A descriptive qualitative study exploring family dynamics in end-of-life care

Background: The extent of involvement of family caregivers in Ghana ranges from giving physical care and emotional support to making medical decisions and liaising with healthcare professionals. Methods: This study used a descriptive exploratory qualitative methodology grounded in ethnographic theory. Data were collected through observations and interviews with 20 unpaid informal caregivers following a purposeful sampling recruitment. Semi-structured in-depth interviews, lasting 45 to 80 minutes, were conducted at home and on hospital premises, focusing on caregivers’ involvement and the support services they received. Data were transcribed, translated and analysed using thematic analysis principles.
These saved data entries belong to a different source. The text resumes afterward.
(* ===== verification/Compression.v ===== *)
(** * Stored chunk text: indexer/compression.rs.

  Text of 512 bytes and more is kept as one zstd frame when that is shorter, other text
  as it is; the reader tells them apart by the frame's first four bytes.  The zstd calls
  are a record of functions; [ZstdLaws] is what their documentation promises of them. *)
From S2P Require Import Prelude Utf8 Paths Decoding.
Local Open Scope Z_scope.

Definition ZSTD_MAGIC : list N := [0x28; 0xB5; 0x2F; 0xFD]%N.
Definition MIN_COMPRESSED_TEXT_BYTES : nat := 512.
Definition MAX_DECOMPRESSED_TEXT_BYTES : Z := 32 * 1024 * 1024.

(** [compress] is level 1 of the bulk compressor; [frame_content_size] has an inner
    [None] for a frame that does not record its size; [decompress_to_buffer] has the
    capacity of the buffer; [stream] reads at most so many decoded bytes, or fails. *)
Record Zstd := MkZstd {
  compress : list N -> option (list N);
  frame_content_size : list N -> option (option Z);
  frame_compressed_size : list N -> option nat;
  decompress_to_buffer : list N -> Z -> option (list N);
  decoder_new : list N -> bool;
  stream : list N -> Z -> option (list N)
}.

Inductive DecodeError := InvalidFrame | FailedToDecode | Exceeds | NotUtf8.

Section Codec.
Context (zstd : Zstd) (have_compressor have_decompressor : bool).

Definition compress_text (text : str) : list N :=
  let raw := bytes text in
  if (length raw <? MIN_COMPRESSED_TEXT_BYTES)%nat then raw
  else match (if have_compressor then compress zstd raw else None) with
       | Some compressed => if (length compressed <? length raw)%nat then compressed else raw
       | None => raw
       end.

Definition decompress_sized_frame (raw : list N) : option (list N) :=
  known ← frame_content_size zstd raw;
  content_size ← known;
  size ← (if MAX_DECOMPRESSED_TEXT_BYTES <? content_size then None else frame_compressed_size zstd raw);
  if negb (size =? length raw)%nat then None
  else if have_decompressor then decompress_to_buffer zstd raw content_size else None.

Definition decompress_frame_stream (raw : list N) : Result DecodeError (list N) :=
  if negb (decoder_new zstd raw) then Err InvalidFrame
  else match stream zstd raw (MAX_DECOMPRESSED_TEXT_BYTES + 1) with
       | None => Err FailedToDecode
       | Some decoded =>
         if Z.of_nat (length decoded) <=? MAX_DECOMPRESSED_TEXT_BYTES then Ok decoded else Err Exceeds
       end.

Definition try_decompress_text (raw : list N) : Result DecodeError str :=
  if negb (starts_with ZSTD_MAGIC raw) then Ok (lossy_chars raw)
  else
    decoded ← match decompress_sized_frame raw with
              | Some decoded => Ok decoded
              | None => decompress_frame_stream raw
              end;
    if valid_utf8 decoded then Ok (lossy_chars decoded) else Err NotUtf8.

(** The wrapper writes the error where the text would be. *)
Context (show_error : DecodeError -> str).
Definition decompress_text (raw : list N) : str :=
  match try_decompress_text raw with
  | Ok text => text
  | Err error => lit "[ivygrep: corrupt stored chunk: " ++ show_error error ++ lit "]"
  end.
End Codec.

(** ** What zstd promises *)

(** A frame written by the bulk compressor is one frame that starts with the magic number
    and records its content size; both decoders give the content back. *)
Class ZstdLaws (zstd : Zstd) : Prop := {
  frame_magic raw frame : compress zstd raw = Some frame -> starts_with ZSTD_MAGIC frame = true;
  frame_size raw frame : compress zstd raw = Some frame ->
    frame_content_size zstd frame = Some (Some (Z.of_nat (length raw)))
    /\ frame_compressed_size zstd frame = Some (length frame);
  frame_buffer raw frame decoded : compress zstd raw = Some frame ->
    decompress_to_buffer zstd frame (Z.of_nat (length raw)) = Some decoded -> decoded = raw;
  frame_stream raw frame limit : compress zstd raw = Some frame ->
    decoder_new zstd frame = true /\ stream zstd frame limit = Some (take (Z.to_nat limit) raw)
}.
(** Every answer of a decoder fits the limit it was given. *)
Class ZstdBounds (zstd : Zstd) : Prop := {
  buffer_bound frame n decoded : decompress_to_buffer zstd frame n = Some decoded -> Z.of_nat (length decoded) <= n;
  stream_bound frame n decoded : stream zstd frame n = Some decoded -> Z.of_nat (length decoded) <= n
}.

(** ** No text looks like a frame *)

Lemma text_not_magic s : is_text s -> starts_with ZSTD_MAGIC (bytes s) = false.
Proof.
  intros Hs. apply not_true_iff_false. intros [r Hr]%starts_with_spec.
  pose proof (valid_utf8_text s Hs) as Hv. rewrite Hr in Hv. unfold valid_utf8 in Hv.
  cbn in Hv. done.
Qed.

Section Facts.
Context (zstd : Zstd) (have_compressor have_decompressor : bool).

Lemma decompress_frame raw frame : ZstdLaws zstd -> compress zstd raw = Some frame ->
  Z.of_nat (length raw) <= MAX_DECOMPRESSED_TEXT_BYTES -> valid_utf8 raw = true ->
  try_decompress_text zstd have_decompressor frame = Ok (lossy_chars raw).
Proof.
  intros L Hc Hsize Hv. unfold try_decompress_text. rewrite (frame_magic _ _ Hc). cbn [negb].
  destruct (frame_size _ _ Hc) as [Hs Hn]. destruct (frame_stream raw frame (MAX_DECOMPRESSED_TEXT_BYTES + 1) Hc) as [Hd Ht].
  assert (decompress_frame_stream zstd frame = Ok raw) as Hstream.
  { unfold decompress_frame_stream. rewrite Hd, Ht, take_ge by lia. cbn [negb]. by rewrite (proj2 (Z.leb_le _ _)). }
  unfold decompress_sized_frame. rewrite Hs. cbn [mbind option_bind].
  rewrite (proj2 (Z.ltb_ge _ _)) by done. rewrite Hn. cbn [mbind option_bind]. rewrite Nat.eqb_refl. cbn [negb].
  destruct have_decompressor; [destruct (decompress_to_buffer zstd frame _) as [d|] eqn:Ed|].
  - pose proof (frame_buffer _ _ _ Hc Ed) as ->. cbn. by rewrite Hv.
  - rewrite Hstream. cbn. by rewrite Hv.
  - rewrite Hstream. cbn. by rewrite Hv.
Qed.

(** Corrupt or hostile frames included: what a frame decodes to is within the cap. *)
Lemma frame_within_cap raw text : ZstdBounds zstd -> starts_with ZSTD_MAGIC raw = true ->
  try_decompress_text zstd have_decompressor raw = Ok text -> Z.of_nat (blen text) <= MAX_DECOMPRESSED_TEXT_BYTES.
Proof.
  intros B Hm H. unfold try_decompress_text in H. rewrite Hm in H. cbn [negb] in H.
  assert (forall d, valid_utf8 d = true -> blen (lossy_chars d) = length d) as Hlen.
  { intros d Hd. rewrite <- length_bytes, bytes_lossy_chars. unfold to_string_lossy. by rewrite Hd. }
  destruct (decompress_sized_frame zstd have_decompressor raw) as [d|] eqn:E.
  - cbn in H. destruct (valid_utf8 d) eqn:Hv; [|done]. injection H as <-. rewrite Hlen by done.
    unfold decompress_sized_frame in E. destruct (frame_content_size zstd raw) as [[n|]|]; [|done..]. cbn in E.
    destruct (Z.ltb_spec MAX_DECOMPRESSED_TEXT_BYTES n); [done|]. destruct (frame_compressed_size zstd raw); [|done].
    cbn in E. destruct (negb _); [done|]. destruct have_decompressor; [|done].
    pose proof (buffer_bound _ _ _ E). lia.
  - unfold decompress_frame_stream in H. destruct (decoder_new zstd raw); [|done]. cbn [negb] in H.
    destruct (stream zstd raw _) as [d|]; [|done]. destruct (Z.leb_spec (Z.of_nat (length d)) MAX_DECOMPRESSED_TEXT_BYTES); [|done].
    cbn in H. destruct (valid_utf8 d) eqn:Hv; [|done]. injection H as <-. by rewrite Hlen.
Qed.
End Facts.

(** C19. Whatever text up to the cap is stored, with or without a working compressor and
    decompressor, the reader gives that text back. *)
Theorem stored_text_round_trip (zstd : Zstd) (L : ZstdLaws zstd) (have_compressor have_decompressor : bool) text
  (Htext : is_text text) (Hsize : Z.of_nat (blen text) <= MAX_DECOMPRESSED_TEXT_BYTES) :
  try_decompress_text zstd have_decompressor (compress_text zstd have_compressor text) = Ok text
  /\ (length (compress_text zstd have_compressor text) <= blen text)%nat.
Proof.
  pose proof (length_bytes text) as Hb.
  assert (try_decompress_text zstd have_decompressor (bytes text) = Ok text) as Hplain.
  { unfold try_decompress_text. rewrite text_not_magic by done. cbn [negb]. by rewrite lossy_chars_text. }
  unfold compress_text. destruct (_ <? MIN_COMPRESSED_TEXT_BYTES)%nat; [split; [done|lia]|].
  destruct have_compressor; [|split; [done|lia]].
  destruct (compress zstd (bytes text)) as [frame|] eqn:E; [|split; [done|lia]].
  destruct (Nat.ltb_spec (length frame) (length (bytes text))); [|split; [done|lia]].
  split; [|lia]. rewrite (decompress_frame _ _ (bytes text)) by (done || lia || by apply valid_utf8_text).
  by rewrite lossy_chars_text.
Qed.


(** A codec that shortens runs of one byte and fails on everything else. *)
Definition run_frame (b : N) (n : nat) : list N := ZSTD_MAGIC ++ [b; N.of_nat n].
Definition read_run (frame : list N) : option (list N) :=
  match frame with
  | [0x28; 0xB5; 0x2F; 0xFD; b; n]%N => Some (replicate (N.to_nat n) b)
  | _ => None
  end.
Definition run_length : Zstd :=
  MkZstd (fun raw => b ← head raw; if bool_decide (raw = replicate (length raw) b) then Some (run_frame b (length raw)) else None)
    (fun l => (fun raw => Some (Z.of_nat (length raw))) <$> read_run l) (fun l => (fun _ => length l) <$> read_run l)
    (fun l n => raw ← read_run l; if Z.of_nat (length raw) <=? n then Some raw else None)
    (fun l => bool_decide (is_Some (read_run l))) (fun l n => take (Z.to_nat n) <$> read_run l).
Lemma run_length_read raw frame : compress run_length raw = Some frame -> read_run frame = Some raw /\ length frame = 6%nat.
Proof.
  cbn [compress run_length]. destruct raw as [|b raw]; [done|]. cbn [head mbind option_bind].
  destruct (bool_decide_reflect (b :: raw = replicate (length (b :: raw)) b)) as [Hb|]; [|done].
  intros [= <-]. split; [|done]. unfold run_frame. change (read_run _) with (Some (replicate (N.to_nat (N.of_nat (length (b :: raw)))) b)).
  by rewrite Nat2N.id, <- Hb.
Qed.
#[export] Instance run_length_laws : ZstdLaws run_length.
Proof.
  split.
  - intros raw frame [Hr _]%run_length_read. unfold read_run in Hr. repeat case_match; done.
  - intros raw frame [Hr Hl]%run_length_read. cbn. by rewrite Hr.
  - intros raw frame decoded [Hr _]%run_length_read. cbn. rewrite Hr. cbn. rewrite Z.leb_refl. by intros [= ->].
  - intros raw frame limit [Hr _]%run_length_read. cbn. rewrite Hr. split; [by apply bool_decide_eq_true; eexists|done].
Qed.
Lemma stored_text_round_trip_witness :
  (length (compress_text run_length true (replicate 600 97%N)) < blen (replicate 600 97%N))%nat
  /\ try_decompress_text run_length true (compress_text run_length true (replicate 600 97%N)) = Ok (replicate 600 97%N)
  /\ try_decompress_text run_length false (compress_text run_length true (replicate 600 97%N)) = Ok (replicate 600 97%N).
Proof.
  split; [apply Nat.ltb_lt; by vm_compute|].
  split; apply (stored_text_round_trip run_length run_length_laws);
    (by vm_compute) || (apply Forall_forall; intros c Hc; apply elem_of_replicate in Hc as [-> _]; done).
Defined.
Results: The study found that caregivers were predominately female. Male caregivers were typically brothers, spouses or sons. Two primary themes emerged: the extent of caregiver involvement and the reasons for family involvement. Caregivers, despite their central roles in decision-making and extensive physical and emotional support, faced communication challenges with healthcare teams. These challenges, coupled with their moral and family obligations, underscore the complexity of their role. Conclusion: The findings highlight the critical role of family caregivers in the care of terminally ill patients and the diverse motivations behind their involvement. It is imperative that healthcare professionals, researchers and policymakers, recognise and support the vital contributions of family caregivers. This recognition and support are not only essential for improving palliative care outcomes, but also for ensuring the well-being of these caregivers.